As I've told some people recently, I am a Blogger Come Lately. I am quickly trying to get up to speed after nearly a year of allowing this site to idle. Actually, I let it stall. But it's all about moving forward.
Now that I've got several test drives under my belt, I thought it was time to handle the trickier stuff, like actually writing entries that direct people to other sites.
And I could think of few people I wanted to give a shout out to more than my dear friend Chef Shirle Hale Koslowski.
Shirle and I have known each other for over 15 years now. Back in the day, when we were both living in Baltimore, the house that Shirle shared with her now-hubby David was the go-to place after the shows at Memory Lane - the bar where we saw our favorite indie and punk acts, from Girls Against Boys to Brainiac to Gas Huffer to Supersuckers.
I will always have the fondest memories of Shirle, standing in the doorway of her kitchen, surveying the group of people hanging out in her living room as the clock inched toward 2:30 in the morning. As someone who also likes to cook and entertain, I knew what was going through her mind as she looked around the room: "How many people are here? And what should I feed them?"
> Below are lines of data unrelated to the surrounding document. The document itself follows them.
(** [version == 1] in Python: the integer 1, [True], or the float 1.0. *)
Definition equals_one (version : json) : bool :=
match version with
| JInt 1 | JBool true | JFloat (Some 1) => true
| _ => false
end.

Section Provider.
(** The world the process runs in; the process itself, from its argument
  list to its exit code, standard output and standard error; and the
  library functions the method calls. *)
Context {World : Type}.
Variable popen_communicate : list string -> M World (Z * string * string).
Variable compat_shell_split : string -> result (list string).
Variable decode_utf8 : string -> result string.
Variable json_loads : string -> result document.
Variable str : json -> string.
Variable METHOD : string.

Definition lift {A} (r : result A) : M World A := fun w => (r, w).

(** [parsed[key]] inside the [try] of [_retrieve_credentials_using] *)
Definition required (parsed : gmap string json) (key : string) : M World json :=
match parsed !! key with
| Some v => ret v
| None =>
    raise (CredentialRetrievalError METHOD
             ("Missing required key in response: '" ++ key ++ "'"))
end.

(** [AioProcessProvider._retrieve_credentials_using] *)
Definition _retrieve_credentials_using (credential_process : string)
  : M World creds_dict :=
let* process_list := lift (compat_shell_split credential_process) in
let* p := popen_communicate process_list in
let '(returncode, stdout, stderr) := p in
if negb (Z.eqb returncode 0) then
  let* error_msg := lift (decode_utf8 stderr) in
  raise (CredentialRetrievalError METHOD error_msg)
else
  let* text := lift (decode_utf8 stdout) in
  let* parsed := lift (json_loads text) in
  match parsed with
  | NotObject _ => raise (AttributeError "object has no attribute 'get'")
  | Object parsed =>
      let version := default (JStr "<Version key not provided>") (parsed !! "Version") in
      if negb (equals_one version) then
        raise (CredentialRetrievalError METHOD
                 ("Unsupported version '" ++ str version
                  ++ "' for credential process provider, supported versions: 1"))
      else
        let* access_key := required parsed "AccessKeyId" in
        let* secret_key := required parsed "SecretAccessKey" in
        ret {| access_key := access_key;
               secret_key := secret_key;
               token := default JNull (parsed !! "SessionToken");
               expiry_time := default JNull (parsed !! "Expiration") |}
  end.

(** [AioProcessProvider.load]; [credential_process] is the property
  [self._credential_process], the command configured for the profile. *)
Definition load (credential_process : option string) : M World (option loaded) :=
match credential_process with
| None => ret None
| Some credential_process =>
    let* creds_dict := _retrieve_credentials_using credential_process in
    if negb (bool_decide (expiry_time creds_dict = JNull)) then
      ret (Some (AioRefreshableCredentials_create_from_metadata
                   creds_dict credential_process METHOD))
    else
      ret (Some (AioCredentials (access_key creds_dict) (secret_key creds_dict)
                   (token creds_dict) METHOD))
end.

(** X17.  A process that exits with a code other than 0: a
  [CredentialRetrievalError] that carries its standard error, whatever it
  printed on standard output. *)
Theorem process_failure_is_retrieval_error
  (credential_process : string) (process_list : list string)
  (returncode : Z) (stdout stderr error_msg : string) (w w' : World) :
  compat_shell_split credential_process = Ok process_list ->
  popen_communicate process_list w = (Ok (returncode, stdout, stderr), w') ->
  returncode <> 0 ->
  decode_utf8 stderr = Ok error_msg ->
  _retrieve_credentials_using credential_process w
  = (Raise (CredentialRetrievalError METHOD error_msg), w')
  /\ load (Some credential_process) w
     = (Raise (CredentialRetrievalError METHOD error_msg), w').
Proof.
  intros Hsplit Hp Hrc Hdec.
  assert (H : _retrieve_credentials_using credential_process w
              = (Raise (CredentialRetrievalError METHOD error_msg), w')).
  { unfold _retrieve_credentials_using, bind at 1, lift. rewrite Hsplit.
    unfold bind at 1. rewrite Hp.
    destruct (Z.eqb_spec returncode 0) as [?|_]; [done|]. cbn [negb].
    unfold bind, lift. by rewrite Hdec. }
  split; [exact H|]. unfold load, bind. by rewrite H.
Qed.

(** X18.  A process that exits with 0 and prints a JSON object.  Unless
  [Version] is there and equal to 1 the result is a
  [CredentialRetrievalError], whatever else the object holds; then a
  missing [AccessKeyId] or [SecretAccessKey] is a
  [CredentialRetrievalError] that names the key; otherwise the four
  entries are returned, [SessionToken] and [Expiration] being optional. *)
Theorem process_output_is_validated
  (credential_process : string) (process_list : list string)
  (stdout stderr text : string) (parsed : gmap string json) (w w' : World) :
  compat_shell_split credential_process = Ok process_list ->
  popen_communicate process_list w = (Ok (0, stdout, stderr), w') ->
  decode_utf8 stdout = Ok text ->
  json_loads text = Ok (Object parsed) ->
  _retrieve_credentials_using credential_process w
  = (match parsed !! "Version" with
     | None =>
         Raise (CredentialRetrievalError METHOD
                  ("Unsupported version '" ++ str (JStr "<Version key not provided>")
                   ++ "' for credential process provider, supported versions: 1"))
     | Some version =>
         if equals_one version then
           match parsed !! "AccessKeyId", parsed !! "SecretAccessKey" with
           | Some access_key, Some secret_key =>
               Ok {| access_key := access_key;
                     secret_key := secret_key;
                     token := default JNull (parsed !! "SessionToken");
                     expiry_time := default JNull (parsed !! "Expiration") |}
           | None, _ =>
               Raise (CredentialRetrievalError METHOD
                        "Missing required key in response: 'AccessKeyId'")
           | Some _, None =>
               Raise (CredentialRetrievalError METHOD
                        "Missing required key in response: 'SecretAccessKey'")
           end
         else
           Raise (CredentialRetrievalError METHOD
                    ("Unsupported version '" ++ str version
                     ++ "' for credential process provider, supported versions: 1"))
     end, w').
Proof.
  intros Hsplit Hp Hdec Hjson.
  unfold _retrieve_credentials_using, bind at 1, lift. rewrite Hsplit.
  unfold bind at 1. rewrite Hp. cbn [Z.eqb negb].
  unfold bind at 1, lift. rewrite Hdec.
  unfold bind at 1. rewrite Hjson.
  destruct (parsed !! "Version") as [version|]; cbn [default from_option];
    unfold id; [|reflexivity].
  destruct (equals_one version); cbn [negb]; [|reflexivity].
  unfold bind, required.
  by destruct (parsed !! "AccessKeyId"), (parsed !! "SecretAccessKey").
Qed.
After a minute or two of taking sights (and taking sites) Shirle would ask, "Who wants some... hummus... or potstickers... or [insert any snack food here.]" With very little effort, and in very short order, she would whip something up and, before you knew it, a "hot passed tray" was making its way around the room. People would stop talking about the show we'd all just seen long enough to comment on the deliciousness that the chef had created on the spur of the moment.
None of us had much money, or many resources back then, but we were fairly resourceful. And Shirle was by far the most resourceful of us all. In fact, next to my parents, she was one of the people who came to mind when I interviewed Anthony Bourdain for "The Warmest Room In The House" and, in referencing the leaner years in the American Kitchen, he said "We ate more heroically in this country when we had less."
The way Shirle could feed so many people, so quickly, and with such ease at a time when - for most of us - paying rent could be a huge challenge, always impressed me.
Today she's still rockin' her stove. She's got an award-nominated blog, a successful career as a personal chef, and apparently another band in the works. I'm convinced she clones herself because I have no other explanation for how she gets so much done in one day.
Many thanks to David K for the tutorial on writing code - I hope I did it correctly and that the links work! And much love to him and Shirle for their years of friendship and inspiration!